At my quarterly appointment with the Onc (my oncologist) she surprisingly agreed to a CAT scan.  She thought maybe the pain was originating from my belly or intestines.  The scan found: lung bases, liver, gallbladder, spleen, pancreas, adrenals, kidneys, bowel, lymph nodes, bladder, uterus, and pelvis bones were all “unremarkable.”  Phew.


But my side still hurts.  I don’t have answers.  And I’ve been procrastinating on calling the Onc and/or the GP (General Practice doctor) to follow up.  I keep telling myself “after BlogHer.”  Why am I waiting?

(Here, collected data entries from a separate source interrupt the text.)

(* ===== verification/JobStore.v ===== *)
(** * The daemon's job store ([crates/pithos-daemon/src/store.rs])

    The jobs of all sessions with their events and results, the index of
    idempotency keys, the operations on them, each of which commits a new
    state to disk before it takes effect, and the recovery after a restart. *)

From S2P Require Import Prelude Core Bytes Sorting Orders Paths AgentApi Daemon.

Definition STORE_SCHEMA_VERSION : N := 1.
Definition MAX_STORE_BYTES : N := 64 * 1024 * 1024.
Definition MAX_IDEMPOTENCY_KEY_BYTES : N := 256.
Definition MAX_EVENTS_PER_JOB : N := 4096.
Definition MAX_RETAINED_JOBS : N := 4096.
Definition PACK_PUBLICATION_MARKER_VERSION : N := 1.

Definition job_not_found : JsonRpcError := JsonRpcError_domain JobNotFound "job not found".
Definition internal (message : string) : JsonRpcError := JsonRpcError_domain Internal message.
Definition conflict (message : string) : JsonRpcError := JsonRpcError_domain JobConflict message.

(** ** Data *)

Record StorePolicy := { max_store_bytes : N; max_events_per_job : N; max_retained_jobs : N }.

Definition StorePolicy_default : StorePolicy := {|
  max_store_bytes := MAX_STORE_BYTES;
  max_events_per_job := MAX_EVENTS_PER_JOB;
  max_retained_jobs := MAX_RETAINED_JOBS;
|}.

Definition StorePolicy_validate (self : StorePolicy) : RpcResult StorePolicy :=
  if (max_store_bytes self =? 0) || (max_events_per_job self =? 0) || (max_retained_jobs self =? 0)
  then Err (internal "invalid job store policy") else Ok self.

I’m pretty certain something is trying to smack me upside the head.  Today, FOUR separate “whispers” came my way.  Two in the way of callers on a certain internet podcast I regularly listen to, the death of doctor, author, and two time cancer-survivor David Servan-Schreiber and finally, Susan at Toddler Planet found out she has mets in her ribs, spine, legs, and torso.


I was particularly struck by Susan’s recent recurrence because her pain description is eerily similar to mine.  She thought she might have had a broken rib and finally after a CAT and PET scan her doctors confirmed it was cancer.  And now she’s off doing chemo, again, for like the third or fourth time.  


And I’m here fearing that this pain and these whispers are something to be more worried about.